IBM hands down first layoffs under new CEO Arvind Krishna
IBM Corp. is cutting jobs in the first major layoffs under new Chief Executive Officer Arvind Krishna, according to reports late Thursday by Bloomberg and the Wall Street Journal.
It wasn’t clear how many jobs were being cut, though a source told the Journal that it’s several thousand, out of a massive staff of about 350,000 people.
Bloomberg said the cuts are in several units, including its Global Technology Services division, which does information technology outsourcing, as well as its Watson artificial intelligence unit, a longtime key focus of IBM’s recovery efforts. Cuts are being made in five states: California, Missouri, New York, North Carolina and Pennsylvania.
“IBM’s work in a highly competitive marketplace requires flexibility to constantly remix to high-value skills, and our workforce decisions are made in the long-term interests of our business,” the company said in a statement. It added in an apparent reference to the coronavirus pandemic that it will offer subsidized coverage to all affected U.S. employees through June 2021.
However, the job cuts may relate less to the pandemic’s effects on tech spending and the overall economy than IBM’s own struggles to return to consistent growth. Cloud computing offered by the likes of Amazon Web Services Inc. and Microsoft Corp. have blunted spending on hardware, software and services offered by IBM and other tech stalwarts such as Hewlett Packard Enterprise Co., which also today announced cost cuts after reporting sharply lower revenue in its fiscal second quarter.
IBM’s cuts don’t come as much surprise, given its own recent quarterly report. The company withdrew its earlier full-year 2020 guidance because of the COVID-19 crisis and said it will “reassess this position based on the clarity of the macroeconomic recovery at the end of the second quarter.”
“It was a tough decision to withdraw guidance, but this is not the quarter to declare clarity,” Krishna said at the time.
Some 60% of IBM’s revenue come from low-growth or no-growth services, something that Dave Vellante, chief analyst at SiliconANGLE’s sister market research company said needs to change.
“Services gives IBM world-class coverage and deep industry knowledge,” he said. “But services margins are low, and it has diseconomies of scale and compresses IBM’s revenue multiple and subsequent valuation.
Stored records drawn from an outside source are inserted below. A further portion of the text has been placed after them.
Lemma send_all_ok cfg q w :
  Forall (fun o => o = Success) (firstn (List.length q) (w_net w)) ->
  Relay.send_all cfg q w =
    (Ok tt, with_net_trace w (skipn (List.length q) (w_net w))
              (map (relay_sent cfg (w_clock w) true) q)).
Proof.
  revert w; induction q as [|m ms IH]; intros w Hn.
  - destruct w; unfold with_net_trace; cbn; rewrite app_nil_r; reflexivity.
  - unfold Relay.send_all; fold (Relay.send_all cfg ms); unfold bind.
    rewrite sendMemo_eq; cbv zeta.
    destruct (w_net w) as [|[|e] os] eqn:En; cbn in Hn.
    + rewrite IH by (cbn; destruct (List.length ms); constructor).
      rewrite with_net_trace_twice; cbn.
      destruct (List.length ms); reflexivity.
    + inversion Hn as [|? ? _ Hn']; subst.
      rewrite IH by exact Hn'.
      rewrite with_net_trace_twice; reflexivity.
    + inversion Hn; discriminate.
Qed.

Lemma send_all_fault cfg q1 m q2 e rest w :
  w_net w = repeat Success (List.length q1) ++ Fault e :: rest ->
  Relay.send_all cfg (q1 ++ m :: q2) w =
    (Exc e, with_net_trace w rest
              (map (relay_sent cfg (w_clock w) true) q1 ++ [relay_sent cfg (w_clock w) false m])).
Proof.
  revert w; induction q1 as [|m1 q1 IH]; intros w Hn; cbn in Hn |- *.
  - unfold Relay.send_all; fold (Relay.send_all cfg q2); unfold bind.
    rewrite sendMemo_eq, Hn; reflexivity.
  - unfold Relay.send_all; fold (Relay.send_all cfg (q1 ++ m :: q2)); unfold bind.
    rewrite sendMemo_eq, Hn; cbn.
    rewrite IH by reflexivity.
    rewrite with_net_trace_twice; reflexivity.
Qed.

(** X5: a relay sync whose calls all go through forwards every queued
    note, in queue order, each prefixed with the offline marker and sent
    to the configured URL, then removes the queue key and shows the
    success status; the editor, the control and the sign-in state are
    untouched. *)
Theorem relay_sync_sends_queue_in_order (cfg : config) (w : world) (q : list pending_memo) :
  w_online w = true -> w_pending w = Some q -> q <> [] ->
  Forall (fun o => o = Success) (firstn (List.length q) (w_net w)) ->
  Relay.syncOfflineMemosToSheet cfg w =
    (Ok tt, mkWorld (w_memo w) (w_save_disabled w) (w_online w) (w_auth w) (w_listening w)
              None (w_drive w) (w_fresh w) (skipn (List.length q) (w_net w)) (w_clock w)
              (w_trace w ++ [EvStatus (u "同期中...") (u "syncing")] ++
               map (relay_sent cfg (w_clock w) true) q ++
               [EvStoreRemove; EvStatus (u "同期完了！") (u "online");
                EvTimer 2000 (u "ONLINE") (u "online")])).
Proof.
  destruct w as [memo dis on au li pe dr fr ne cl tr]; cbn.
  intros Ho Hp Hq Hn; subst on pe; destruct q as [|m ms]; [congruence|].
  unfold Relay.syncOfflineMemosToSheet, read_pending; cbv [bind get ret try_catch]; cbn -[Relay.send_all].
  rewrite (send_all_ok cfg (m :: ms)) by exact Hn.
  unfold with_net_trace; cbn; rewrite <- !app_assoc; reflexivity.
Qed.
To secure IBM’s future, the company must dramatically grow other parts of its business.”
Most of all, that means cloud services, including from its massive acquisition of Red Hat Software. Krishna has said that “IBM must win the architectural battle for cloud,” but it’s not yet apparent how and whether he can do that as AWS, Microsoft and Google LLC surge in cloud computing.
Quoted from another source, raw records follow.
(** * AI-society: the cognitive agent loop

    A shallow embedding of the per-agent memory store, perception, reaction,
    reflection and planning code of [backend/app/agents] together with the
    parts of [backend/app/core/locations.py] and [backend/app/agents/manager.py]
    that decision execution calls, followed by the properties that the
    design document states about them.

    Conventions of the embedding.
    - A Python [str] is held as the UTF-8 encoding of its code points in a
      [string]; comparing two such strings byte by byte gives the order of
      Python's code-point comparison, and [PyStr.chars] cuts a string into
      its characters where Python counts or classifies characters.
    - A Python [float] is held as the rational that it denotes, and
      comparisons are exact.  The power in the recency score and the
      arithmetic on money go through the [Host]: [float_pow], whose result
      can be out of range, and [float_add], [float_sub], [float_mul] and
      [float_div], of whose rounding nothing is assumed.  The weighted sum of
      a retrieval score, the keyword overlap and the sums of importances are
      taken exactly; their rounding is not modelled.
    - The parsed reply of the inference service is a dynamically typed
      Python value ([pyval]); fields that the code fills from it keep that
      type.
    - Effects are explicit.  The wall clock, the uuid generator and the
      inference service are oracles of the [Host]; a [Runtime] counts how
      often each has been consulted, and a computation [M A] threads the
      [Runtime] and either returns or raises a Python exception.
    - Logging is not modelled. *)

From Stdlib Require Import QArith Qround ZArith Lia Lqa.
From stdpp Require Import gmap strings list fin_maps pretty sorting.

Local Open Scope string_scope.

(** ** Python strings *)

Module PyStr.

Definition is_continuation (b : Ascii.ascii) : bool :=
  let n := Ascii.N_of_ascii b in ((128 <=? n) && (n <? 192))%N.

(** The characters of a string: every byte that is not a UTF-8 continuation
    byte starts a new character. *)
Fixpoint chars (s : string) : list string :=
  match s with
  | EmptyString => []
  | String b rest =>
      match chars rest with
      | String c tl :: cs =>
          if is_continuation c then String b (String c tl) :: cs
          else String b EmptyString :: String c tl :: cs
      | cs => String b EmptyString :: cs
      end
  end.

(** [len(s)] *)
Definition len (s : string) : nat := length (chars s).

(** The UTF-8 encoding of one code point. *)
Definition utf8 (cp : N) : string :=
  let a := Ascii.ascii_of_N in
  if (cp <? 128)%N then String (a cp) ""
  else if (cp <? 2048)%N then
    String (a (192 + cp / 64)%N) (String (a (128 + cp mod 64)%N) "")
  else if (cp <? 65536)%N then
    String (a (224 + cp / 4096)%N)
      (String (a (128 + (cp / 64) mod 64)%N) (String (a (128 + cp mod 64)%N) ""))
  else
    String (a (240 + cp / 262144)%N)
      (String (a (128 + (cp / 4096) mod 64)%N)
         (String (a (128 + (cp / 64) mod 64)%N) (String (a (128 + cp mod 64)%N) ""))).

(** The code points for which [str.isspace] holds; [str.split()] and
    [str.strip()] cut at exactly these. *)
Definition whitespace : list N :=
  [9; 10; 11; 12; 13; 28; 29; 30; 31; 32; 133; 160; 5760;
   8192; 8193; 8194; 8195; 8196; 8197; 8198; 8199; 8200; 8201; 8202;
   8232; 8233; 8239; 8287; 12288]%N.

Definition isspace (c : string) : bool :=
  existsb (fun cp => String.eqb c (utf8 cp)) whitespace.

Definition is_empty (s : string) : bool :=
  match s with EmptyString => true | _ => false end.

(** Truth value of a string: [bool(s)]. *)
Definition truthy (s : string) : bool := negb (is_empty s).

Fixpoint split_chars (cs : list string) (cur : string) : list string :=
  match cs with
  | [] => if is_empty cur then [] else [cur]
  | c :: rest =>
      if isspace c then
        if is_empty cur then split_chars rest "" else cur :: split_chars rest ""
      else split_chars rest (cur +:+ c)
  end.

(** [s.split()] *)
Definition split (s : string) : list string := split_chars (chars s) "".



Fixpoint replace_go (old new : string) (skip : nat) (s : string) : string :=
  match s with
  | EmptyString => ""
  | String b rest =>
      match skip with
      | S k => replace_go old new k rest
      | O =>
          if String.prefix old s
          then new +:+ replace_go old new (String.length old - 1) rest
          else String b (replace_go old new 0 rest)
      end
  end.

(** [s.replace(old, new)] for a non-empty [old]. *)
Definition replace (old new s : string) : string := replace_go old new 0 s.

Fixpoint lstrip_chars (cs : list string) : list string :=
  match cs with
  | c :: rest => if isspace c then lstrip_chars rest else cs
  | [] => []
  end.

(** [s.strip()] *)
Definition strip (s : string) : string :=
  String.concat "" (rev (lstrip_chars (rev (lstrip_chars (chars s))))).

(** [sub in s] *)
Fixpoint contains (sub s : string) : bool :=
  String.prefix sub s ||
  match s with
  | EmptyString => false
  | String _ rest => contains sub rest
  end.

(** [sep.join(parts)] *)
Definition join (sep : string) (parts : list string) : string :=
  String.concat sep parts.

(** How an f-string renders an [Optional[str]]. *)
Definition format_optional (o : option string) : string :=
  match o with Some s => s | None => "None" end.

(** Truth value of an [Optional[str]]. *)
Definition truthy_optional (o : option string) : bool :=
  match o with Some s => truthy s | None => false end.

Definition newline : string := String (Ascii.ascii_of_N 10) "".

End PyStr.

(** ** Python floats and a few list operations *)

Definition Qltb (a b : Q) : bool := negb (Qle_bool b a).

(** [max(a, b)] and [min(a, b)] on floats: the first argument wins a tie. *)
Definition py_max (a b : Q) : Q := if Qltb a b then b else a.
Definition py_min (a b : Q) : Q := if Qltb b a then b else a.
Meantime, it must deal with an overall projected 5% decline in information technology spending this year that will be even worse in areas that aren’t cloud-related services. And it’s doing so after investing far less in research and development needed to come up with new products than its cloud competitors.
“IBM is in a challenging position, where the bets of the past have not fully taken off,” said Constellation Research Inc. analyst Holger Mueller. “Its own cloud failed, Watson did not deliver, blockchain did not grow as expected. In the current environment customers are not pursing projects as they used to and that can hit all services businesses, and that’s where IBM’s big exposure is at the moment. So layoffs in this area do not come as a surprise.”